It seems counterintuitive, but you can use your consent to extend the statute of limitations on payroll tax assessments as leverage with auditors. But only if the proper party signs Form SS-10, Consent to Extend the Time to Assess Employment Taxes.
The IRS has concluded in emailed advice that a single-member limited liability company’s (LLC) owner is the correct party to sign Form SS-10. (EEC 201211019).
Note: Emailed advice is intended as private advice from the IRS to the requesting party. They may be used for informational purposes only; they may not be used or cited as precedent.
We need your signature here, here and here. For federal tax purposes, LLCs can elect to be treated as regular-tax paying corporations or pass-through partnerships for all federal tax purposes, including payroll taxes. For those LLCs, any officer or other person who is authorized to bind the LLC can sign the consent.
LLCs that don’t make this election are treated as disregarded entities for all tax purposes except payroll taxes. For payroll tax purposes, these LLCs are treated as corporations. Result: It’s the business’s name that shows up on payroll forms and in the IRS’ Business Master File. Even so, the IRS concluded that it’s the LLC’s owner who must sign Form SS-10.

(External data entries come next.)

(** [remove_group] takes every member of the list out of the world and
    nothing else.  In a world whose live list has no duplicates and whose
    live entities stand inside the grid, it returns; the live list it
    leaves is the old one, in its order, without the members of the list;
    the cell at the position of each member that was live is empty; a cell
    that was empty is still empty; the store, the group lists and the
    oracle are as they were: the members keep their [group] attribute and
    the list keeps its members. *)
Theorem remove_group_takes_out_members (s : St) (g : gid) (members : list oid) :
  wf_matrix s ->
  NoDup (entities s) ->
  (forall i, i ∈ entities s ->
     exists e, heap s !! i = Some e /\
               is_valid_position s (fst (position e)) (snd (position e)) = true) ->
  glists s !! g = Some members ->
  exists s',
    remove_group g s = Done tt s' /\
    entities s' = List.filter (fun i => negb (py_in i members)) (entities s) /\
    heap s' = heap s /\ glists s' = glists s /\ rng s' = rng s /\
    (forall m e, m ∈ members -> m ∈ entities s -> heap s !! m = Some e ->
                 cell s' (fst (position e)) (snd (position e)) = Some None) /\
    (forall x y, is_valid_position s x y = true ->
                 cell s x y = Some None -> cell s' x y = Some None).
Proof.
  intros Hwf Hnd Hlive Hg.
  destruct (remove_group_loop_spec members s Hwf Hnd Hlive)
    as (s' & Hrun & Hh & Hgl & Hr & _ & _ & _ & _ & _ & _ & Hkeep & Hgone).
  exists s'. split.
  { unfold remove_group, bind, read_list. rewrite Hg. exact Hrun. }
  split; [exact (remove_group_loop_entities members s s' Hnd Hrun)|].
  split; [exact Hh|]. split; [exact Hgl|]. split; [exact Hr|].
  split; [exact Hgone | exact Hkeep].
Qed.

Lemma remove_group_takes_out_members_witness :
  exists s',
    remove_group 1%nat scenario = Done tt s' /\
    entities s' = [0; 2]%nat /\ cell s' 0 2 = Some None.
Proof.
  destruct (remove_group_takes_out_members scenario 1%nat [1%nat] scenario_wf_matrix)
    as (s' & Hrun & He & _ & _ & _ & Hgone & _).
  - exact (wf_state_NoDup _ scenario_wf).
  - intros i Hi. exact (wf_state_live _ i scenario_wf Hi).
  - vm_compute. reflexivity.
  - exists s'. split; [exact Hrun|]. split.
    + rewrite He. vm_compute. reflexivity.
    + apply (Hgone 1%nat (EAnimal (mkAnimal Pauvre (0, 2) 50 100 true false 1%nat
                                             false false false false))).
      * apply list_elem_of_singleton. reflexivity.
      * change (entities scenario) with [0; 1; 2]%nat.
        apply elem_of_cons. right. apply elem_of_cons. by left.
      * vm_compute. reflexivity.
Defined.

(** ** A tick that raises *)

Lemma for_each_raises {A} (l : list A) (body : A -> Py unit) s e s' :
  for_each l body s = Raised e s' <->
  exists before x after s1,
    l = before ++ x :: after /\
    for_each before body s = Done tt s1 /\
    body x s1 = Raised e s'.
Proof.
  revert s. induction l as [|y l IH]; intros s; simpl.
  - split; [discriminate|]. intros (before & x & after & s1 & Hl & _).
    destruct before; discriminate.
  - unfold bind. split.
    + destruct (body y s) as [[] s1|e1 s1] eqn:E.
      * intros H. apply IH in H as (before & x & after & s2 & -> & Hb & Hx).
        exists (y :: before), x, after, s2. split; [reflexivity|].
        split; [|exact Hx]. simpl. unfold bind. by rewrite E.
      * intros H. inversion H; subst e1 s1.
        exists [], y, l, s. by repeat split.
    + intros (before & x & after & s1 & Hl & Hb & Hx).
      destruct before as [|z before]; simpl in Hl; inversion Hl; subst.
      * simpl in Hb. inversion Hb; subst s1. by rewrite Hx.
      * simpl in Hb. unfold bind in Hb.
        destruct (body z s) as [[] s2|]; [|discriminate].
        apply IH. exists before, x, after, s1. by repeat split.
Qed.

(** An exception in an update aborts the tick where it stands.
    [process_tick] raises exactly when the update of some entity of the
    snapshot raises after the updates of the entities before it have
    returned: what those did stays done, the entities after it are not
    updated, and the clock is not advanced, so the next tick runs in the
    same phase. *)
Theorem tick_aborted_by_exception (s s' : St) (e : PyExn) :
  process_tick s = Raised e s' <->
  exists before i after s1,
    entities s = before ++ i :: after /\
    updates (current_time (time s)) before s s1 /\
    update_state i (current_time (time s)) s1 = Raised e s' /\
    time s' = time s.
Proof.
  unfold process_tick, bind, gets, get_time. split.
  - destruct (for_each (entities s) _ s) as [[] s1|e1 s1] eqn:E; [discriminate|].
    intros H. inversion H; subst e1 s1.
    apply for_each_raises in E as (before & i & after & s1 & Hl & Hb & Hi).
    exists before, i, after, s1. split; [exact Hl|].
    apply for_each_updates in Hb. split; [exact Hb|]. split; [exact Hi|].
    pose proof (updates_same_clock _ _ _ _ Hb) as (Ht & _).
    rewrite <- Ht.
    pose proof (always_update_state same_clock same_clock_refl same_clock_trans) as Hk.
    destruct (Hk ltac:(intros; by repeat split)
                 ltac:(intros ? x y v; destruct (matrix_write_set x y v s0) as (m & -> & _);
                       by repeat split)
                 ltac:(intros; by repeat split) ltac:(intros; by repeat split)
                 ltac:(intros; by repeat split)
                 i (current_time (time s)) s1) as (Ht' & _).
    rewrite Hi in Ht'. exact Ht'.
  - intros (before & i & after & s1 & Hl & Hb & Hi & _).
    apply for_each_updates in Hb.
    assert (E : for_each (entities s) (fun entity => update_state entity (current_time (time s))) s
                = Raised e s').
    { apply for_each_raises. exists before, i, after, s1. by repeat split. }
    rewrite E. reflexivity.
Qed.

Lemma tick_aborted_by_exception_witness :
  exists s',
    process_tick pack_world = Raised TypeError s' /\ time s' = time pack_world.
Proof.
  assert (H : process_tick pack_world
              = Raised TypeError (state_of (process_tick pack_world)))
    by (vm_compute; reflexivity).
  destruct (proj1 (tick_aborted_by_exception _ _ _) H) as (_ & _ & _ & _ & _ & _ & _ & Ht).
  exists (state_of (process_tick pack_world)). split; [exact H | exact Ht].
Defined.

(** ** The population of [initialize_ecosystem] *)

Lemma range_length a b : length (range a b) = Z.to_nat (b - a).
Proof. unfold range. by rewrite length_map, length_seq. Qed.

Lemma pairs_length {A B} (l : list A) (k : list B) :
  length (flat_map (fun x => map (fun y => (x, y)) k) l) = (length l * length k)%nat.
Proof.
  induction l as [|x l IH]; simpl; [reflexivity|].
  by rewrite length_app, length_map, IH.
Qed.

Lemma grid_cells_length s :
  length (grid_cells s) = (Z.to_nat (height s) * Z.to_nat (width s))%nat.
Proof.
  unfold grid_cells. rewrite pairs_length, !range_length, !Z.sub_0_r. reflexivity.
Qed.

Lemma grid_cells_valid s x y :
  is_valid_position s x y = true -> (x, y) ∈ grid_cells s.
Proof.
  intros Hv. apply valid_bounds in Hv as [Hx Hy].
  apply list_elem_of_In. unfold grid_cells. apply in_flat_map.
  exists x. split; [apply In_range_iff; lia|].
  apply in_map_iff. exists y. split; [reflexivity | apply In_range_iff; lia].
Qed.

(** There are at most as many live entities as cells. *)
Lemma populated_fits s :
  populated s ->
  (length (entities s) <= Z.to_nat (height s) * Z.to_nat (width s))%nat.
Proof.
  intros (Hwf & Hnd & Hlive & Hcells).
  rewrite <- grid_cells_length, <- (length_fmap (position_at s) (entities s)).
  apply submseteq_length, NoDup_submseteq.
  - apply NoDup_fmap_2_strong; [|exact Hnd].
    intros i j Hi Hj Heq. unfold position_at in Heq.
    destruct (Hlive i Hi) as (ei & Hei & _ & Hci).
    destruct (Hlive j Hj) as (ej & Hej & _ & Hcj).
    rewrite Hei, Hej in Heq. rewrite Heq in Hci. congruence.
  - intros p Hp. apply list_elem_of_fmap in Hp as (i & -> & Hi).
    destruct (Hlive i Hi) as (e & He & Hv & _). unfold position_at. rewrite He.
    destruct (position e) as [x y]. by apply grid_cells_valid.
Qed.

Lemma initial_spawn_classes s s' cls count :
  populated s ->
  initial_spawn cls count s = Some (Done tt s') ->
  populated s' /\ width s' = width s /\ height s' = height s /\
  exists new,
    entities s' = entities s ++ new /\
    class_at s' <$> new = repeat (Some cls) count /\
    (forall j e, heap s !! j = Some e -> heap s' !! j = Some e).
Proof.
  intros Hpop H.
  destruct (initial_spawn_populated s s' cls count Hpop H)
    as (Hpop' & new & He & Hlen & Hnew & Hold).
  destruct (initial_spawn_clock _ _ _ _ H) as (_ & Hw & Hh).
  split; [exact Hpop'|]. split; [exact Hw|]. split; [exact Hh|].
  exists new. split; [exact He|]. split; [|exact Hold].
  assert (Hall : forall l : list oid, (forall i, i ∈ l -> class_at s' i = Some cls) ->
                           class_at s' <$> l = repeat (Some cls) (length l)).
  { induction l as [|i l IHl]; intros Hl; simpl; [reflexivity|]. f_equal.
    - apply Hl. by left.
    - apply IHl. intros j Hj. apply Hl. by right. }
  subst count. apply Hall. intros i Hi. apply Hnew, Hi.
Qed.

Lemma class_at_kept s s' (l : list oid) :
  (forall j e, heap s !! j = Some e -> heap s' !! j = Some e) ->
  (forall i, i ∈ l -> is_Some (heap s !! i)) ->
  class_at s' <$> l = class_at s <$> l.
Proof.
  intros Hold Hl. induction l as [|i l IH]; simpl; [reflexivity|]. f_equal.
  - destruct (Hl i ltac:(by left)) as [e He]. unfold class_at.
    by rewrite He, (Hold i e He).
  - apply IH. intros j Hj. apply Hl. by right.
Qed.

Lemma spawn_population_populated population s s' :
  populated s ->
  spawn_population population s = Some (Done tt s') ->
  populated s' /\ width s' = width s /\ height s' = height s /\
  exists new,
    entities s' = entities s ++ new /\
    class_at s' <$> new = roll_call population /\
    (forall j e, heap s !! j = Some e -> heap s' !! j = Some e).
Proof.
  revert s. induction population as [|[cls count] rest IH]; intros s Hpop; simpl.
  - intros H. inversion H; subst s'. split; [exact Hpop|]. do 2 (split; [reflexivity|]).
    exists []. rewrite app_nil_r. split; [reflexivity|]. split; [reflexivity|]. auto.
  - destruct (initial_spawn cls count s) as [[[] s1|e s1]|] eqn:E; try discriminate.
    destruct (initial_spawn_classes s s1 cls count Hpop E)
      as (Hpop1 & Hw1 & Hh1 & new1 & He1 & Hc1 & Hold1).
    intros H. destruct (IH s1 Hpop1 H) as (Hpop' & Hw & Hh & new & He & Hc & Hold).
    split; [exact Hpop'|]. split; [congruence|]. split; [congruence|].
    exists (new1 ++ new). split; [rewrite He, He1, <- app_assoc; reflexivity|].
    split; [|intros j e0 Hj; apply Hold, Hold1, Hj].
    rewrite fmap_app, Hc. f_equal. rewrite <- Hc1.
    apply class_at_kept; [exact Hold|].
    intros i Hi. destruct Hpop1 as (_ & _ & Hlive1 & _).
    destruct (Hlive1 i) as (e & He0 & _); [|by exists e].
    rewrite He1. apply elem_of_app. by right.
Qed.
Lemma encrypt_signingKey_trace keyring unlockKey signingKeyFpr :
  Forall (λ ev, ¬ crypto_call ev)
    (trace (encrypt_signingKey keyring unlockKey signingKeyFpr)).
Proof.
  unfold encrypt_signingKey.
  repeat (case_match; async_unfold; simpl); repeat constructor; auto.
Qed.

Lemma encrypt_signingKey_unavailable keyring unlockKey signingKeyFpr :
  truthy signingKeyFpr = true →
  key_unavailable keyring unlockKey
    (ByFingerprint (default "" signingKeyFpr)) →
  rejects (encrypt_signingKey keyring unlockKey signingKeyFpr).
Proof.
  unfold key_unavailable, rejects, encrypt_signingKey. intros -> Hun.
  async_unfold.
  destruct (getPrivateKeyByIds keyring _) as [e|key]; [by eauto|].
  destruct Hun as [e Hun]. async_unfold. rewrite Hun. eauto.
Qed.

Lemma encrypt_trace data dataURL keyring unlockKey encryptionKeyFprs
    signingKeyFpr filename armor :
  trace (encrypt Uint8Array2str dataURL2str str2Uint8Array data dataURL
           keyring unlockKey encryptionKeyFprs signingKeyFpr filename armor) =
  let message :=
    encrypt_message dataURL2str str2Uint8Array data dataURL filename in
  let signingKey := encrypt_signingKey keyring unlockKey signingKeyFpr in
  trace message ++
  match settled message with
  | Fulfilled message =>
    trace signingKey ++
    match settled signingKey with
    | Fulfilled signingKey =>
      call_getKeysByFprs encryptionKeyFprs ::
      match getKeysByFprs keyring encryptionKeyFprs with
      | inl _ => []
      | inr keys =>
          [call_pgpEncrypt message keys signingKey
             (if armor then "armored" else "binary")]
      end
    | _ => []
    end
  | _ => []
  end.
Proof.
  unfold encrypt. async_unfold. simpl. f_equal.
  destruct (settled (encrypt_message _ _ _ _ _)); [|done..].
  async_unfold. f_equal.
  destruct (settled (encrypt_signingKey _ _ _)); [|done..].
  async_unfold. simpl. f_equal.
  destruct (getKeysByFprs keyring _); [done|].
  async_unfold. simpl. by destruct (pgpEncrypt _ _ _ _).
Qed.

Lemma encrypt_settled data dataURL keyring unlockKey encryptionKeyFprs
    signingKeyFpr filename armor :
  settled (encrypt Uint8Array2str dataURL2str str2Uint8Array data dataURL
             keyring unlockKey encryptionKeyFprs signingKeyFpr filename
             armor) =
  match settled (encrypt_message dataURL2str str2Uint8Array data dataURL
                   filename) with
  | Fulfilled message =>
    match settled (encrypt_signingKey keyring unlockKey signingKeyFpr) with
    | Fulfilled signingKey =>
      match getKeysByFprs keyring encryptionKeyFprs with
      | inl e => Rejected e
      | inr keys =>
        match pgpEncrypt message keys signingKey
                (if armor then "armored" else "binary") with
        | inl e => Rejected e
        | inr result =>
            Fulfilled (if armor then result
                       else Text (Uint8Array2str result))
        end
      end
    | Rejected e => Rejected e
    | Pending => Pending
    end
  | Rejected e => Rejected e
  | Pending => Pending
  end.
Proof.
  unfold encrypt. async_unfold.
  destruct (settled (encrypt_message _ _ _ _ _)); [|done..].
  async_unfold.
  destruct (settled (encrypt_signingKey _ _ _)); [|done..].
  async_unfold.
  destruct (getKeysByFprs keyring _); [done|].
  async_unfold. simpl. by destruct (pgpEncrypt _ _ _ _).
Qed.

(** The steps of [encrypt] before the engine call never stay pending. *)
Lemma encrypt_message_settles data dataURL filename :
  settled (encrypt_message dataURL2str str2Uint8Array data dataURL filename)
    ≠ Pending.
Proof.
  unfold encrypt_message.
  repeat (case_match; async_unfold; simpl); done.
Qed.

Lemma encrypt_signingKey_settles keyring unlockKey signingKeyFpr :
  settled (encrypt_signingKey keyring unlockKey signingKeyFpr) ≠ Pending.
Proof.
  unfold encrypt_signingKey.
  repeat (case_match; async_unfold; simpl); done.
Qed.

Lemma push_signing_key_run keyring acc keyId :
  push_signing_key keyring acc keyId =
  ([call_getKeysForId (hex_id keyId) true],
   Fulfilled (acc ++ first_key keyring keyId)).
Proof.
  unfold push_signing_key, first_key.
  apply async_eq; async_unfold; simpl;
    destruct (keystore_getKeysForId keyring _ true);
    async_unfold; by rewrite ?app_nil_r.
Qed.

Lemma for_of_push_signing_key keyring ids acc :
  for_of (push_signing_key keyring) ids acc =
  ((λ keyId, call_getKeysForId (hex_id keyId) true) <$> ids,
   Fulfilled (acc ++ (ids ≫= first_key keyring))).
Proof.
  revert acc. induction ids as [|keyId ids IH]; intros acc.
  - simpl. by rewrite app_nil_r.
  - cbn [for_of]. rewrite push_signing_key_run.
    apply async_eq; async_unfold; cbn [settled trace fst snd];
      rewrite IH; simpl; by rewrite <- ?app_assoc.
Qed.

Lemma verify_signingKeys_run keyring ids :
  verify_signingKeys keyring ids =
  ((λ keyId, call_getKeysForId (hex_id keyId) true) <$> ids,
   Fulfilled (ids ≫= first_key keyring)).
Proof. apply for_of_push_signing_key. Qed.

Lemma verify_detached_trace message plaintext detachedSignature :
  Forall (λ ev, match ev with
                | call_readSignature _ | call_createMessage _ _ => True
                | _ => False
                end)
    (trace (verify_detached message plaintext detachedSignature)).
Proof.
  unfold verify_detached.
  repeat (case_match; async_unfold; simpl); by repeat constructor.
Qed.

Lemma verify_trace times message plaintext detachedSignature keyring
    signingKeyIds :
  trace (verify times message plaintext detachedSignature keyring
           signingKeyIds) =
  ((λ keyId, call_getKeysForId (hex_id keyId) true) <$> signingKeyIds) ++
  let inputs := verify_detached message plaintext detachedSignature in
  trace inputs ++
  match settled inputs with
  | Fulfilled (signature, message) =>
    let signingKeys := signingKeyIds ≫= first_key keyring in
    call_pgpVerify message signingKeys signature ::
    match pgpVerify message signingKeys signature with
    | inl _ => []
    | inr raw => trace (mapSignatures times (signatures raw) keyring)
    end
  | _ => []
  end.
Proof.
  unfold verify. async_unfold. rewrite verify_signingKeys_run.
  cbn [settled trace fst snd]. f_equal. async_unfold. simpl. f_equal.
  destruct (settled (verify_detached _ _ _)) as [[signature m]| |];
    [|done..].
  async_unfold. simpl. f_equal.
  destruct (pgpVerify _ _ _) as [e|raw]; [done|].
  async_unfold.
  destruct (settled (mapSignatures _ _ _)); async_unfold;
    by rewrite app_nil_r.
Qed.

Lemma verify_settled times message plaintext detachedSignature keyring
    signingKeyIds :
  settled (verify times message plaintext detachedSignature keyring
             signingKeyIds) =
  match settled (verify_detached message plaintext detachedSignature) with
  | Fulfilled (signature, message) =>
    match pgpVerify message (signingKeyIds ≫= first_key keyring)
            signature with
    | inl e => Rejected e
    | inr raw =>
      match settled (mapSignatures times (signatures raw) keyring) with
      | Fulfilled records =>
          Fulfilled {| data := data raw; signatures := records |}
      | Rejected e => Rejected e
      | Pending => Pending
      end
    end
  | Rejected e => Rejected e
  | Pending => Pending
  end.
Proof.
  unfold verify. async_unfold. rewrite verify_signingKeys_run.
  cbn [settled trace fst snd]. async_unfold.
  destruct (settled (verify_detached _ _ _)) as [[signature m]| |];
    [|done..].
  async_unfold.
  destruct (pgpVerify _ _ _) as [e|raw]; [done|].
  async_unfold.
  by destruct (settled (mapSignatures _ _ _)).
Qed.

PAYROLL PRACTICE TIP: LLCs offer their owners the best of all possible worlds. For general business liability purposes, LLCs work like corporations, so owners aren’t liable for their LLC’s actions. For federal tax purposes, LLCs are pass-through entities, which don’t pay taxes at the business level. But as the IRS has pointed out, care must be taken when dealing with payroll taxes. The wrong signature on the wrong form can consign a company into tax purgatory.